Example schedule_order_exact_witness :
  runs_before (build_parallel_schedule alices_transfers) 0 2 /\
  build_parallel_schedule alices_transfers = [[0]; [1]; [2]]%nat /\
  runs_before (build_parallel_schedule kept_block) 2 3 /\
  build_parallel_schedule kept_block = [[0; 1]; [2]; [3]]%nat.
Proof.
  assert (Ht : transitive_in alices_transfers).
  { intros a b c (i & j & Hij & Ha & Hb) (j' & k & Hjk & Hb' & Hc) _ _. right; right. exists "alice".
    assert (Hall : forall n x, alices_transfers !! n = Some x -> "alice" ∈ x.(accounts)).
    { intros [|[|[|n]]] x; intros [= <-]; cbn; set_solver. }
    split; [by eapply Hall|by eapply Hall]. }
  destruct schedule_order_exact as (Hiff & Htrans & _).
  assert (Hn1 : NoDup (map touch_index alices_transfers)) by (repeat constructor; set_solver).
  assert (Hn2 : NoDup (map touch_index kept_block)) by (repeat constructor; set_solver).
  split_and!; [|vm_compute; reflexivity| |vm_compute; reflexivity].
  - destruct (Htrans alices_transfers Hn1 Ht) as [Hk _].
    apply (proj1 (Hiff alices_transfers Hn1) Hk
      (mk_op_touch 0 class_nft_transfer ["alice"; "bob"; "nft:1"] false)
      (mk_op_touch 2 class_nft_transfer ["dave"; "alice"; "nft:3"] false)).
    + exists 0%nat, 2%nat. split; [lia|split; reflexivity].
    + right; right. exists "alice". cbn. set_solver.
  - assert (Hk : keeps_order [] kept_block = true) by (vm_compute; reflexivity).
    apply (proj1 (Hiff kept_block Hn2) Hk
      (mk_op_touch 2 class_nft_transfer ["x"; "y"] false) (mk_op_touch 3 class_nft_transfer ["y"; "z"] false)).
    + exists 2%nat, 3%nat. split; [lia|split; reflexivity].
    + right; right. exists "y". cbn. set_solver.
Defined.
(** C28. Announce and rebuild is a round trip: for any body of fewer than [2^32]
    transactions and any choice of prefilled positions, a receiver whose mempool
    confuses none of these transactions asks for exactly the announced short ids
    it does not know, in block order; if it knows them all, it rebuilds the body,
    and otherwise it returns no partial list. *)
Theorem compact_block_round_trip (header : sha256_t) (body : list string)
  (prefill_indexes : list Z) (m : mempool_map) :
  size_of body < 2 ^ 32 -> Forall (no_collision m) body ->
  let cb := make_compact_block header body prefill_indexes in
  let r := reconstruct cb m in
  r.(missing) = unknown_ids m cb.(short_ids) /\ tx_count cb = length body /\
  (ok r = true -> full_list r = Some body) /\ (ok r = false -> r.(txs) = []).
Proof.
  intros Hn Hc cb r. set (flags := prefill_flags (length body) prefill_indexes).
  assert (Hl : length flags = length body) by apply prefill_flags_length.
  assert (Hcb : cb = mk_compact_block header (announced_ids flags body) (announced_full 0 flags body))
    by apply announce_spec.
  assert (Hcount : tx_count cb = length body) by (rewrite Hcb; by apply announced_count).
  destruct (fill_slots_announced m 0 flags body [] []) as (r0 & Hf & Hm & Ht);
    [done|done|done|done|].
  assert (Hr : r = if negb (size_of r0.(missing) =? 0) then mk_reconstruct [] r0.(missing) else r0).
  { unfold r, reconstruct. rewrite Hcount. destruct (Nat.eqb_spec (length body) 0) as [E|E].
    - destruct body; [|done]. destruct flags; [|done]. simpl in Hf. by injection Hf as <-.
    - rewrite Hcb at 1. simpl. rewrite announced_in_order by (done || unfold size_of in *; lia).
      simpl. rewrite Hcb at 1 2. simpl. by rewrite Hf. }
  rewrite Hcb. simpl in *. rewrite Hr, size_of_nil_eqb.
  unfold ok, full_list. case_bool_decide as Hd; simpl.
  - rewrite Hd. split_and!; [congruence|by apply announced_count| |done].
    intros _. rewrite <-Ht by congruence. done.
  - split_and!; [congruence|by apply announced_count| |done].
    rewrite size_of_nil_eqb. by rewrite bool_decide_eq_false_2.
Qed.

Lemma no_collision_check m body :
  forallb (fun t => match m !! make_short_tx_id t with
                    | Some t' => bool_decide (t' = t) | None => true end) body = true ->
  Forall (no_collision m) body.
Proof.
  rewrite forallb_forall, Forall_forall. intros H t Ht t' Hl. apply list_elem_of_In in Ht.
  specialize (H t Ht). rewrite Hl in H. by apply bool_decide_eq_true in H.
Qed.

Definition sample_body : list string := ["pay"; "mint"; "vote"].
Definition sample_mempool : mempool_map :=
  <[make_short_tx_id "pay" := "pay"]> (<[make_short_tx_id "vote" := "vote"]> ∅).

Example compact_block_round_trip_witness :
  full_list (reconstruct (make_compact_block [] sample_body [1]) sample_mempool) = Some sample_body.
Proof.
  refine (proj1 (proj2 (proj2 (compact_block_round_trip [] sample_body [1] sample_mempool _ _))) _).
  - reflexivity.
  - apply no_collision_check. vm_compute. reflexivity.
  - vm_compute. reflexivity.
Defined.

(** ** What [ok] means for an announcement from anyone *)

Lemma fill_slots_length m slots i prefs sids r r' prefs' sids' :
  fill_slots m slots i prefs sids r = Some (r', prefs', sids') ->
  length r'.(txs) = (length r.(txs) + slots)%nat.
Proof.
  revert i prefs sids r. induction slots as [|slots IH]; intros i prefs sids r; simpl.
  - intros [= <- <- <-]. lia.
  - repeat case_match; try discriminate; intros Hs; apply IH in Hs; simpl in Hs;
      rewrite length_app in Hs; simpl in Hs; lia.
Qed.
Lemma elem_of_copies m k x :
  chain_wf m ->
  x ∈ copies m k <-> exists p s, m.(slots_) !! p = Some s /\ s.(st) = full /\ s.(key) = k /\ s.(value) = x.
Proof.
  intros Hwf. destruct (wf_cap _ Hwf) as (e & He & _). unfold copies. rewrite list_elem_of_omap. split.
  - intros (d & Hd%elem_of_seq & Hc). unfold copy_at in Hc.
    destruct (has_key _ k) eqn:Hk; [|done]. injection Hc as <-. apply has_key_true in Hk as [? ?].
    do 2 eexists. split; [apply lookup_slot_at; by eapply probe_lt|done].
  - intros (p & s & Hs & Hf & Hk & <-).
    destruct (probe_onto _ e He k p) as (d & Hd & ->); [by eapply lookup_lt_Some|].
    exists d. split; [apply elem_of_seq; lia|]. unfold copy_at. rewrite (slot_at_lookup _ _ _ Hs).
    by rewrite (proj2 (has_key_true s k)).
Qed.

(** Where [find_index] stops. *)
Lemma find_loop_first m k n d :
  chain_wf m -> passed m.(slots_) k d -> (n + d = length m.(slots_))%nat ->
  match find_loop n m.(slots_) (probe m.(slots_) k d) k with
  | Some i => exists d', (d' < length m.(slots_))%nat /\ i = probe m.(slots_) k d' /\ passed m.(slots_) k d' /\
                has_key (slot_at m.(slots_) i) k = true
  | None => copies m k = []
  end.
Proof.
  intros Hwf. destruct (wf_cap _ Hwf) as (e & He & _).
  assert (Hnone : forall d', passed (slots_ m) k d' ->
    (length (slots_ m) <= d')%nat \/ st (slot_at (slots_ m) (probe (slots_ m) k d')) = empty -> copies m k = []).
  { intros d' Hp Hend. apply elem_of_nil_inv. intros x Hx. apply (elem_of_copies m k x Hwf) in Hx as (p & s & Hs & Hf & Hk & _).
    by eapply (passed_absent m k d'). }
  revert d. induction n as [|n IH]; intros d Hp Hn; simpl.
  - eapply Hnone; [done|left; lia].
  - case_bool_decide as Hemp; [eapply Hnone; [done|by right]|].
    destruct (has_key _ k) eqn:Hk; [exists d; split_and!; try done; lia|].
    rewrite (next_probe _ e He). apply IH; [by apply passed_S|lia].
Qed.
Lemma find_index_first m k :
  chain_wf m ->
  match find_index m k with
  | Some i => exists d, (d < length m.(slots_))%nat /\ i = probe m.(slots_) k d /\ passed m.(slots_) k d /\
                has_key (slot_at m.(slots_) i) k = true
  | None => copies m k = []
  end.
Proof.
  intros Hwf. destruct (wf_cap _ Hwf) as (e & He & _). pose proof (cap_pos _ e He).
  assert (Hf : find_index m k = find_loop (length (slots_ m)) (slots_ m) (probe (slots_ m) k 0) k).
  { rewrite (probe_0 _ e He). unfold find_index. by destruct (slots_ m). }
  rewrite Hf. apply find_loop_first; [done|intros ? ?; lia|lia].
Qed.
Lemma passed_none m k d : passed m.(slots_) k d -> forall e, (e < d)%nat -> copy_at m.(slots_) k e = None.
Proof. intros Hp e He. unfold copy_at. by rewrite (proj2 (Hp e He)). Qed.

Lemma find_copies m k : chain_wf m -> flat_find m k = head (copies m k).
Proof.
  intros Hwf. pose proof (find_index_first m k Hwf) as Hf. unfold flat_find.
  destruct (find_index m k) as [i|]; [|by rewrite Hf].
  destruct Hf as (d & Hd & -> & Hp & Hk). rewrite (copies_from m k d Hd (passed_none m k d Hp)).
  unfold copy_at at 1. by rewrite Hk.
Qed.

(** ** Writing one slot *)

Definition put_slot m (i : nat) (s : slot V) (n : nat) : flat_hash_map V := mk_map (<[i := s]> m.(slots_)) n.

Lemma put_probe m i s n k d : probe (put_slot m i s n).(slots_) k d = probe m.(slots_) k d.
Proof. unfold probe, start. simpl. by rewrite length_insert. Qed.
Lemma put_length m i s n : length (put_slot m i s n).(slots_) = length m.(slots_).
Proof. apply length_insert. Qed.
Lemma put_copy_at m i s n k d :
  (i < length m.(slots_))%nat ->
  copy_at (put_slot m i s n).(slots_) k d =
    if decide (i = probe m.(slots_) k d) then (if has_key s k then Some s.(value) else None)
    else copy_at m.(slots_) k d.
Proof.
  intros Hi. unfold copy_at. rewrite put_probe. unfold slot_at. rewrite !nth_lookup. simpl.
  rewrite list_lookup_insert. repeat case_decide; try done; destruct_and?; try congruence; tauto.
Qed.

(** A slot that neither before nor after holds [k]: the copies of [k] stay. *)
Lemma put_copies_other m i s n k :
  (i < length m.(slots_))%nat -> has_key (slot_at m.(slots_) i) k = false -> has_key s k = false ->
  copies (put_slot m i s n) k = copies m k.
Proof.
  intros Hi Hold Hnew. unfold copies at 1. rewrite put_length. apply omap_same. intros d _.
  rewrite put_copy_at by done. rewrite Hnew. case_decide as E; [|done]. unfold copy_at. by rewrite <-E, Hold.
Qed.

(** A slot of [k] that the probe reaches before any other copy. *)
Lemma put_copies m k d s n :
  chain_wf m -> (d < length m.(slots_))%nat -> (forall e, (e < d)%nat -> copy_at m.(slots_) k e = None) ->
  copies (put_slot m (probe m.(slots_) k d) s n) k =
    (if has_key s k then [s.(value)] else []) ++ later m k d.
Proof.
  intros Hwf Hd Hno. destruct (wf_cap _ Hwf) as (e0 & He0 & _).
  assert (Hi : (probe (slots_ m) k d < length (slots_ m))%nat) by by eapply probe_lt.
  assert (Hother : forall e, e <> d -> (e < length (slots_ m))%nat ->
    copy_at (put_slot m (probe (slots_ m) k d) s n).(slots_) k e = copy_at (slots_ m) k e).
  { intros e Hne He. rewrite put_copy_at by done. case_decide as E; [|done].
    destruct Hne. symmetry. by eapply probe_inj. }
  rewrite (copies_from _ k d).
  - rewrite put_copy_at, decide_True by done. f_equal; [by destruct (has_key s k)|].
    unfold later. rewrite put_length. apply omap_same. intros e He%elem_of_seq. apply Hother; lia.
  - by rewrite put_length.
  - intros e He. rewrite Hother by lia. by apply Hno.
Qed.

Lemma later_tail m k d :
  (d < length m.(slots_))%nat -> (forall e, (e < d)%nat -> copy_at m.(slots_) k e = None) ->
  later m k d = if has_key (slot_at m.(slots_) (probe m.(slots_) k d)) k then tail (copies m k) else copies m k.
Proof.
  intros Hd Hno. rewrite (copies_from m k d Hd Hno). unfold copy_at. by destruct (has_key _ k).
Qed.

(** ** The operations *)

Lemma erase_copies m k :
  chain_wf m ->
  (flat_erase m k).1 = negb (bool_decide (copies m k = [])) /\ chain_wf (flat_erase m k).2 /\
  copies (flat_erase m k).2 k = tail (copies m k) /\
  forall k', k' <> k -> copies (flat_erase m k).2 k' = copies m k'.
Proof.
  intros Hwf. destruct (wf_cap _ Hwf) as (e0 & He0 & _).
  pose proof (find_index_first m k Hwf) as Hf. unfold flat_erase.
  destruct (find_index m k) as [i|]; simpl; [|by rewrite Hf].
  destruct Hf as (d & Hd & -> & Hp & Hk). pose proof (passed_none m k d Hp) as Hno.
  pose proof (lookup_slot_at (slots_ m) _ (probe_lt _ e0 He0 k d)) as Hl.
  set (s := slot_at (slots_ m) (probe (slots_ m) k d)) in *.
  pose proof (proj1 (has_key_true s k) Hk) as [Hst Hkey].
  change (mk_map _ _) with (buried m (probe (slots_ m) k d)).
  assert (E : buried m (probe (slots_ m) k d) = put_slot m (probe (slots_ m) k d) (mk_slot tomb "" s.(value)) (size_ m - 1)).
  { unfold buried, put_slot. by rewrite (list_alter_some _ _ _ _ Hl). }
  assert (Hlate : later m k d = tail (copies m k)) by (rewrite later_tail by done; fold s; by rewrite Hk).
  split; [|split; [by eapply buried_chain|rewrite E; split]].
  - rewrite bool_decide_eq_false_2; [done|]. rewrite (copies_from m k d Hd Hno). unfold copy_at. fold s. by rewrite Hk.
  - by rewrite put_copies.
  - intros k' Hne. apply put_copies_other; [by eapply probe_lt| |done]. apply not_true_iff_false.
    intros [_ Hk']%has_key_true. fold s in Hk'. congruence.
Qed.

+ + +

*Your assignment*
Your answer must be every line from the entries that contains the string "pose", copied as it stands.

*Output below*
  intros Hwf. destruct (wf_cap _ Hwf) as (e & He & _). pose proof (cap_pos _ e He).
  intros Hwf. pose proof (find_index_first m k Hwf) as Hf. unfold flat_find.
  pose proof (find_index_first m k Hwf) as Hf. unfold flat_erase.
  destruct Hf as (d & Hd & -> & Hp & Hk). pose proof (passed_none m k d Hp) as Hno.
  pose proof (lookup_slot_at (slots_ m) _ (probe_lt _ e0 He0 k d)) as Hl.
  pose proof (proj1 (has_key_true s k) Hk) as [Hst Hkey].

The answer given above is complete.